Main fundraiser photo

A00: First Branch of Our Tree

Donation protected

Welcome, friends, to our latest fundraiser for our Cameroon DNA project!  Despite the long delay since you've heard from us, there is nothing but good news.

First to fill you in on what we've been up to: we've both just been busy with the necessities of earning a living in this world, but our commitment to this project continues. Matthew, having been awarded his Ph.D. last year, now has a teaching position at the U. of Buea, Cameroon's flagship English-language university, as well as a part-time Registrar appointment at a technical college.  Bonnie's genetic genealogy data visualization startup, DNA RootSearch, with the guidance of a highly experienced small-business mentor and a brilliant new team member, will be upgrading its product to online, interactive graphs for all customers in the coming months.

Our A00 research project's 900 samples are now all safely stored at YSEQ, with Thomas and Astrid Krahn in Berlin. These were collected by Matthew from villages from a wide swath across Cameroon, from the far Southwest to Southeast (the North is a separate region that we don't think is critical to the story of A00, and is perilous for travel because of the incursions of Islamists from Nigeria). 

Matthew has also re-visited most of the villages to return the results of our testing to the participants, something that we don't think has ever been done by a population genetics study on this scale before. There's just one more of these trips left to do, and that's why we're asking for your support right now. He has a limited time window available this summer before classes resume, and he wants to travel to the southern forests again, to the settlements of the indigenous Baka and Bakola peoples, to share what we've found with them. The expenses for this trip to a series of villages in the back country, plus a small donation for some of the Baka people, amount to $1200.

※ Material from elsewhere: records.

(* ===== verification/JsJson.v ===== *)
(** What the console does with values of unknown shape besides reading their fields: [JSON.stringify],
    [new Date(v)], lookups in literal objects used as tables, and upper-casing a word that is then
    compared with ASCII text. *)
From S2P Require Import Prelude JsNum JsString JsCollections JsValue JsDate JsFormat.
Local Open Scope Z_scope.

(** ** JSON.stringify *)

Definition hex4 (c : Z) : jstr :=
  (fun k => let d := (c / 16 ^ k) mod 16 in if d <? 10 then 48 + d else 87 + d) <$> [3; 2; 1; 0].

Definition unicode_escape (c : Z) : jstr := js "\u" ++ hex4 c.

(** One code unit that is not part of a surrogate pair. *)
Definition json_unit (c : Z) : jstr :=
  if c =? 8 then js "\b" else if c =? 9 then js "\t" else if c =? 10 then js "\n"
  else if c =? 12 then js "\f" else if c =? 13 then js "\r"
  else if c =? 34 then [92; 34] else if c =? 92 then js "\\"
  else if (c <? 32) || ((0xD800 <=? c) && (c <=? 0xDFFF)) then unicode_escape c
  else [c].

Definition surrogate_pair (h l : Z) : bool :=
  (0xD800 <=? h) && (h <=? 0xDBFF) && (0xDC00 <=? l) && (l <=? 0xDFFF).

Fixpoint json_units (s : jstr) : jstr :=
  match s with
  | [] => []
  | h :: r =>
      match r with
      | l :: r' => if surrogate_pair h l then h :: l :: json_units r' else json_unit h ++ json_units r
      | [] => json_unit h
      end
  end.

Definition json_quote (s : jstr) : jstr := [34] ++ json_units s ++ [34].

(** [JSON.stringify(v)]; [None] is the undefined it answers for undefined.  An undefined member of an
    array prints as null, one of an object is left out. *)
Fixpoint json_stringify (v : value) : option jstr :=
  match v with
  | VUndef => None
  | VNull => Some (js "null")
  | VBool b => Some (if b then js "true" else js "false")
  | VNum n => Some (if isFinite n then num_to_string n else js "null")
  | VStr s => Some (json_quote s)
  | VArr l => Some (js "[" ++ join (js ",") (map (fun x => default (js "null") (json_stringify x)) l) ++ js "]")
  | VObj fs =>
      Some (js "{" ++ join (js ",") (omap (fun p => s ← json_stringify p.2; Some (json_quote p.1 ++ js ":" ++ s)) fs)
              ++ js "}")
  end.

(** [Object.entries(v)] of a record; an array lists its indices. *)
Definition object_entries (v : value) : list (jstr * value) :=
  match v with
  | VObj fs => fs
  | VArr l => imap (fun i x => (num_to_string (int (Z.of_nat i)), x)) l
  | VStr s => imap (fun i c => (num_to_string (int (Z.of_nat i)), VStr [c])) s
  | _ => []
  end.

(** [new Date(v)]. *)
Definition date_of_value `{DateHost} (v : value) : date :=
  match v with
  | VStr s => date_of_string s
  | VArr _ | VObj _ => date_of_string (string_of_value v)
  | _ => date_of_number (number_of_value v)
  end.

Lemma date_of_value_valid `{DateHost} v : valid_date (date_of_value v).
Proof.
  destruct v; try apply date_of_string_valid; apply date_of_number_valid.
Qed.

(** ** Literal objects as tables *)

(** What a lookup in a literal object finds besides its own keys. *)
Definition prototype_members : list jstr :=
  js <$> ["constructor"; "__defineGetter__"; "__defineSetter__"; "hasOwnProperty"; "__lookupGetter__";
          "__lookupSetter__"; "isPrototypeOf"; "propertyIsEnumerable"; "toString"; "valueOf"; "__proto__";
          "toLocaleString"]%string.

(** [TABLE[k]]: the own entry, else an inherited member ([inr], by its name), else undefined. *)
Definition table_lookup {A} (table : list (jstr * A)) (k : jstr) : option (A + jstr) :=
  match mget table k with
  | Some v => Some (inl v)
  | None => if existsb (seqb k) prototype_members then Some (inr k) else None
  end.

(** ** Upper case *)

(** [toUpperCase] of one code unit, as far as the result holds ASCII letters: the ASCII letters
    themselves and the letters outside ASCII whose upper case is written with ASCII letters only.  Every
    other letter maps to text with a letter outside ASCII and stays put here, which is enough for the
    comparisons with ASCII words the source makes. *)
Definition upper_unit (c : Z) : jstr :=
  if (97 <=? c) && (c <=? 122) then [c - 32]
  else if c =? 0xDF then js "SS" else if c =? 0x131 then js "I" else if c =? 0x17F then js "S"
  else if c =? 0xFB00 then js "FF" else if c =? 0xFB01 then js "FI" else if c =? 0xFB02 then js "FL"
  else if c =? 0xFB03 then js "FFI" else if c =? 0xFB04 then js "FFL"
  else if (c =? 0xFB05) || (c =? 0xFB06) then js "ST"
  else [c].

Definition toUpperCase (s : jstr) : jstr := s ≫= upper_unit.

(** ** Own keys *)

(** A key that is an array index; an object lists those first, ascending, and every other key in the order it was
    written. *)
Definition is_index (k : jstr) : bool :=
  negb (seqb k []) && forallb is_digit k && seqb k (digits (digits_value k)) && (digits_value k <? 4294967295).

Definition key_before (k k' : jstr) : bool :=
  is_index k && (negb (is_index k') || (digits_value k <? digits_value k')).

(** [o[k] = v] on the entries of an object, in the order [Object.entries] lists them. *)
Fixpoint obj_set {A} (o : list (jstr * A)) (k : jstr) (v : A) : list (jstr * A) :=
  match o with
  | [] => [(k, v)]
  | (k', v') :: o' =>
      if decide (k = k') then (k', v) :: o'
      else if key_before k k' then (k, v) :: o
      else (k', v') :: obj_set o' k v
  end.

(** Entries in the order an object lists them. *)
Definition own_ordered {A} (o : list (jstr * A)) : Prop :=
  NoDup o.*1 /\ StronglySorted (fun k k' => key_before k' k = false) o.*1.

Lemma obj_set_snoc {A} (o : list (jstr * A)) k v :
  Forall (fun k' => k' <> k /\ key_before k k' = false) o.*1 -> obj_set o k v = o ++ [(k, v)].
Proof.
  induction o as [|[k' v'] o IH]; [done|]. intros [[Hne Hb] Ho]%Forall_cons. simpl in *.
  rewrite decide_False, Hb by congruence. by rewrite IH.
Qed.

(** Writing an object's entries one by one into an empty one gives the object. *)
Lemma obj_set_rebuild {A} (o : list (jstr * A)) :
  own_ordered o -> fold_left (fun m kv => obj_set m kv.1 kv.2) o [] = o.
Proof.
  induction o as [|[k v] o IH] using rev_ind; [done|]. intros [Hn Hs]. rewrite fmap_app in Hn, Hs.
  apply NoDup_app in Hn as (Hn & Hk & _). apply StronglySorted_snoc_inv in Hs as [Hs Hf].
  rewrite fold_left_app, IH by done. simpl. apply obj_set_snoc.
  apply Forall_forall. intros k' Hk'. split; [|by apply (proj1 (Forall_forall _ _) Hf)].
  intros ->. apply (Hk k Hk'). left.
Qed.

Lemma mget_obj_set {A} (o : list (jstr * A)) k v k' :
  mget (obj_set o k v) k' = (if decide (k' = k) then Some v else mget o k').
Proof.
  induction o as [|[k0 v0] o IH]; simpl; [done|]. destruct (decide (k = k0)) as [->|Hne]; simpl.
  - by destruct (decide (k' = k0)).
  - destruct (key_before k k0); simpl; [by destruct (decide (k' = k))|]. rewrite IH.
    destruct (decide (k' = k0)), (decide (k' = k)); congruence.
Qed.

Though there are about thirty samples that YSEQ hasn't gotten around to testing yet, which could always hold surprises, the big picture of what we've found seems clear. A00 is found at substantial frequencies only in a small area of Cameroon along the northeast side of the Southwest Region. Even more important, its diversity is very limited, despite the enormous time since its divergence from the other Y-haplogroups.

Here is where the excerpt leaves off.